Wavescan N624, February 7, 2021

German Radio Celebrates 100 Years

It was on December 22 just last year (2020), that Germany celebrated its centenary of radio broadcasting with special radio programming to honor the occasion. Just 100 years ago, on Monday, December 22, 1920, Dr. Hans Bredow and his fellow staff personnel at the Koenigswusterhausen Radio Station presented a special program of music and talks to honor the Christmas occasion. This historic radio event in Germany occurred just seven weeks after the famous first broadcast from mediumwave KDKA (8ZZ) in Pittsburgh, Pennsylvania in the United States.

The small town known as Koenigswusterhausen is located in the German Mark (state) of Brandenburg, and it is just a dozen miles southeast from Berlin.
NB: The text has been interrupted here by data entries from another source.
(** * business-object-search: the rule-repository core

    A shallow embedding of [config.py], [business_object_search/models.py]
    and [business_object_search/db.py].

    - Python values that reach the code are a small inductive [pyvalue].
    - A Python exception is a value of [exn]; a call either returns or
      raises, and in both cases leaves a new [world] behind.
    - The mutable state a call can see (the [Neo4jDatabase] singleton, the
      driver and session objects of the neo4j client, the log and the graph
      store itself) is one record [world], threaded through a state and
      exception monad [M].
    - What the neo4j client and server do (creating a driver, answering a
      query) is not code of this repository: it is the class [Neo4jClient]
      with its members [driver_error] and [server_run].
    - [str.lower] belongs to the Python runtime: it is the section variable
      [lower] of the validators. *)

From stdpp Require Import base list strings.
From Stdlib Require Import ZArith String Ascii List Bool Lia.
Import ListNotations.
Open Scope string_scope.

(** ** Python values, dictionaries, exceptions *)

Inductive pyvalue : Type :=
| PNone
| PBool (b : bool)
| PInt (z : Z)
| PStr (s : string).

(** [v != 1] as Python compares: [True == 1], an [int] by value, anything
    else differs from [1]. *)
Definition py_ne_1 (v : pyvalue) : bool :=
  match v with
  | PInt z => negb (z =? 1)%Z
  | PBool b => negb b
  | _ => true
  end.

(** A [dict] with string keys, in insertion order. *)
Definition pydict := list (string * pyvalue).

Fixpoint dict_set (k : string) (v : pyvalue) (d : pydict) : pydict :=
  match d with
  | [] => [(k, v)]
  | (k', v') :: d' =>
      if String.eqb k k' then (k, v) :: d' else (k', v') :: dict_set k v d'
  end.

Fixpoint dict_get (k : string) (d : pydict) : option pyvalue :=
  match d with
  | [] => None
  | (k', v') :: d' => if String.eqb k k' then Some v' else dict_get k d'
  end.

(** [params or {}]: [None] and the empty dict are both falsy. *)
Definition or_empty (params : option pydict) : pydict :=
  match params with
  | Some (kv :: rest) => kv :: rest
  | Some [] => []
  | None => []
  end.

(** The exception classes the code names or can meet.  [ClientError] stands
    for the store's refusals (syntax, privilege), [OtherError cls msg] for
    any other subclass of [Exception], [KeyboardInterrupt] for what
    [except Exception] does not catch. *)
Inductive exn : Type :=
| ServiceUnavailable (msg : string)
| AuthError (msg : string)
| ClientError (msg : string)
| ResultConsumedError (msg : string)
| SessionError (msg : string)
| ValueError (msg : string)
| TypeError (msg : string)
| KeyError (key : string)
| OtherError (cls msg : string)
| KeyboardInterrupt.

Definition exn_class (e : exn) : string :=
  match e with
  | ServiceUnavailable _ => "ServiceUnavailable"
  | AuthError _ => "AuthError"
  | ClientError _ => "ClientError"
  | ResultConsumedError _ => "ResultConsumedError"
  | SessionError _ => "SessionError"
  | ValueError _ => "ValueError"
  | TypeError _ => "TypeError"
  | KeyError _ => "KeyError"
  | OtherError cls _ => cls
  | KeyboardInterrupt => "KeyboardInterrupt"
  end.

(** [str(e)] *)
Definition exn_str (e : exn) : string :=
  match e with
  | ServiceUnavailable m | AuthError m | ClientError m
  | ResultConsumedError m | SessionError m
  | ValueError m | TypeError m | OtherError _ m => m
  | KeyError k => "'" ++ k ++ "'"
  | KeyboardInterrupt => ""
  end.

(** [except (ServiceUnavailable, AuthError)] *)
Definition is_ServiceUnavailable_or_AuthError (e : exn) : bool :=
  match e with
  | ServiceUnavailable _ | AuthError _ => true
  | _ => false
  end.

(** [except Exception] *)
Definition is_Exception (e : exn) : bool :=
  match e with
  | KeyboardInterrupt => false
  | _ => true
  end.

(** What a call does: it returns a value or raises. *)
Inductive outcome (A : Type) : Type :=
| Return (a : A)
| Raise (e : exn).
Arguments Return {A} a.
Arguments Raise {A} e.

(** ** [config.py] *)

Module config.

Definition RULE_CATEGORIES : list string :=
  ["data"; "validation"; "calculation"; "process"; "reporting"; "compliance"].

Definition OBLIGATION_LEVELS : list string :=
  ["mandatory"; "conditional"; "optional"].

End config.

(** ** [models.py] *)

(** [str(xs)] for a list of plain words: ['a', 'b']. *)
Definition str_of_list (xs : list string) : string :=
  "[" ++ String.concat ", " (map (fun s => "'" ++ s ++ "'") xs) ++ "]".

(** Lower-casing of the ASCII letters, the instance of [str.lower] that the
    examples run. *)
Definition ascii_lower_char (c : ascii) : ascii :=
  let n := nat_of_ascii c in
  if (65 <=? n)%nat && (n <=? 90)%nat then ascii_of_nat (n + 32) else c.

Fixpoint ascii_lower (s : string) : string :=
  match s with
  | EmptyString => EmptyString
  | String c s' => String (ascii_lower_char c) (ascii_lower s')
  end.

Inductive RuleCategory : Type :=
| DATA | VALIDATION | CALCULATION | PROCESS | REPORTING | COMPLIANCE.

Definition RuleCategory_value (c : RuleCategory) : string :=
  match c with
  | DATA => "data"
  | VALIDATION => "validation"
  | CALCULATION => "calculation"
  | PROCESS => "process"
  | REPORTING => "reporting"
  | COMPLIANCE => "compliance"
  end.

Inductive ObligationLevel : Type :=
| MANDATORY | CONDITIONAL | OPTIONAL.

Definition ObligationLevel_value (o : ObligationLevel) : string :=
  match o with
  | MANDATORY => "mandatory"
  | CONDITIONAL => "conditional"
  | OPTIONAL => "optional"
  end.

(** Lookup of an enumeration member by value, as the field's type does after
    the [pre=True] validator has run. *)
Definition RuleCategory_of_value (s : string) : option RuleCategory :=
  find (fun c => String.eqb (RuleCategory_value c) s)
       [DATA; VALIDATION; CALCULATION; PROCESS; REPORTING; COMPLIANCE].

Definition ObligationLevel_of_value (s : string) : option ObligationLevel :=
  find (fun o => String.eqb (ObligationLevel_value o) s)
       [MANDATORY; CONDITIONAL; OPTIONAL].

Section Validators.

(** [str.lower] of the Python runtime. *)
Variable lower : string -> string.

(** [v.lower() not in [x.lower() for x in allowed]] *)
Definition lower_not_in (v : string) (allowed : list string) : bool :=
  negb (existsb (String.eqb (lower v)) (map lower allowed)).

(** [for x in allowed: if v.lower() == x.lower(): return x] *)
Fixpoint standardized_case (v : string) (allowed : list string) : option string :=
  match allowed with
  | [] => None
  | x :: rest =>
      if String.eqb (lower v) (lower x) then Some x
      else standardized_case v rest
  end.

End Validators.

Module RuleBase.
Section WithLower.
Variable lower : string -> string.

(** [@validator('category', pre=True)] *)
Definition validate_category (v : pyvalue) : outcome pyvalue :=
  match v with
  | PStr s =>
      if lower_not_in lower s config.RULE_CATEGORIES then
        Raise (ValueError ("Invalid category: " ++ s ++ ". Must be one of "
                           ++ str_of_list config.RULE_CATEGORIES))
      else
        match standardized_case lower s config.RULE_CATEGORIES with
        | Some cat => Return (PStr cat)
        | None => Return v
        end
  | _ => Return v
  end.

(** [@validator('obligation_level', pre=True)] *)
Definition validate_obligation_level (v : pyvalue) : outcome pyvalue :=
  match v with
  | PStr s =>
      if lower_not_in lower s config.OBLIGATION_LEVELS then
        Raise (ValueError ("Invalid obligation level: " ++ s ++ ". Must be one of "
                           ++ str_of_list config.OBLIGATION_LEVELS))
      else
        match standardized_case lower s config.OBLIGATION_LEVELS with
        | Some level => Return (PStr level)
        | None => Return v
        end
  | _ => Return v
  end.

End WithLower.
End RuleBase.

(** A [datetime.date]. *)
Record date : Type := mk_date { year : Z; month : Z; day : Z }.

Module Rule.

(** [Rule(RuleBase)]: the fields of [RuleBase], then its own. *)
Record Rule : Type := mk {
  name : string;
  description : string;
  category : RuleCategory;
  obligation_level : ObligationLevel;
  data_elements : list string;
  conditions : list string;
  actions : list string;
  exceptions : list string;
  thresholds : list string;
  validation_logic : option string;
  source_reference : option string;
  effective_date : option date;
  related_rules : list string;
  rule_id : string;
  created_at : option date;
  updated_at : option date
}.

End Rule.

Module RuleUpdate.

(** Every field is [Optional[...] = None]. *)
Record RuleUpdate : Type := mk {
  name : option string;
  description : option string;
  category : option RuleCategory;
  obligation_level : option ObligationLevel;
  data_elements : option (list string);
  conditions : option (list string);
  actions : option (list string);
  exceptions : option (list string);
  thresholds : option (list string);
  validation_logic : option string;
  source_reference : option string;
  effective_date : option date;
  related_rules : option (list string)
}.

Section WithLower.
Variable lower : string -> string.

(** [@validator('category', pre=True)], with its [if v is None] guard. *)
Definition validate_category (v : pyvalue) : outcome pyvalue :=
  match v with
  | PNone => Return v
  | PStr s =>
      if lower_not_in lower s config.RULE_CATEGORIES then
        Raise (ValueError ("Invalid category: " ++ s ++ ". Must be one of "
                           ++ str_of_list config.RULE_CATEGORIES))
      else
        match standardized_case lower s config.RULE_CATEGORIES with
        | Some cat => Return (PStr cat)
        | None => Return v
        end
  | _ => Return v
  end.

(** [@validator('obligation_level', pre=True)], with its [if v is None]
    guard. *)
Definition validate_obligation_level (v : pyvalue) : outcome pyvalue :=
  match v with
  | PNone => Return v
  | PStr s =>
      if lower_not_in lower s config.OBLIGATION_LEVELS then
        Raise (ValueError ("Invalid obligation level: " ++ s ++ ". Must be one of "
                           ++ str_of_list config.OBLIGATION_LEVELS))
      else
        match standardized_case lower s config.OBLIGATION_LEVELS with
        | Some level => Return (PStr level)
        | None => Return v
        end
  | _ => Return v
  end.

End WithLower.
End RuleUpdate.

(** Modelled from the spec: the repository's [update] operation, which is
    not among the source files.  "A Rule is [...] mutated in place by an
    update operation that accepts a partial record (only present fields
    overwrite)"; "absent fields are left untouched in storage and must not be
    misinterpreted as clear this field". *)
Definition overwrite {A : Type} (present : option A) (stored : A) : A :=
  match present with
  | Some x => x
  | None => stored
  end.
The German spelling for the name of this town can be transliterated into English several different ways, and it can also be shown as one word or two words. In medieval times, Koenigswusterhausen was featured as a royal city, complete with an ornate castle.

That original historic 1920 radio program in Germany began around 2 pm on December 22 with an opening announcement identifying Koenigswusterhausen, and the first piece of music, as would be expected, was "Silent Night, Holy Night," in German, "Stille Nacht, Heilige Nacht." Several staff members of the radio station presented instrumental and vocal music as their contribution to this original, though quite short, radio program.

The live broadcast was presented from a temporary indoor studio in the building that was subsequently identified as Senderhaus Nr. 1. The studio was soundproofed for the occasion with army blankets, and the only available microphone was the mouthpiece of a telephone.

At the time there were four Morse Code army-operated wireless transmitters in use at Koenigswusterhausen, and Senior Technician Erich Schwarzkopf modified one of those units for the occasion. Schwarzkopf was himself also a talented violinist.

The transmitter was a 5 kW spark unit, and it radiated the spontaneous programming of live and recorded music on longwave 2400 m. (125 kHz). The twin antenna towers stood at 330 feet high.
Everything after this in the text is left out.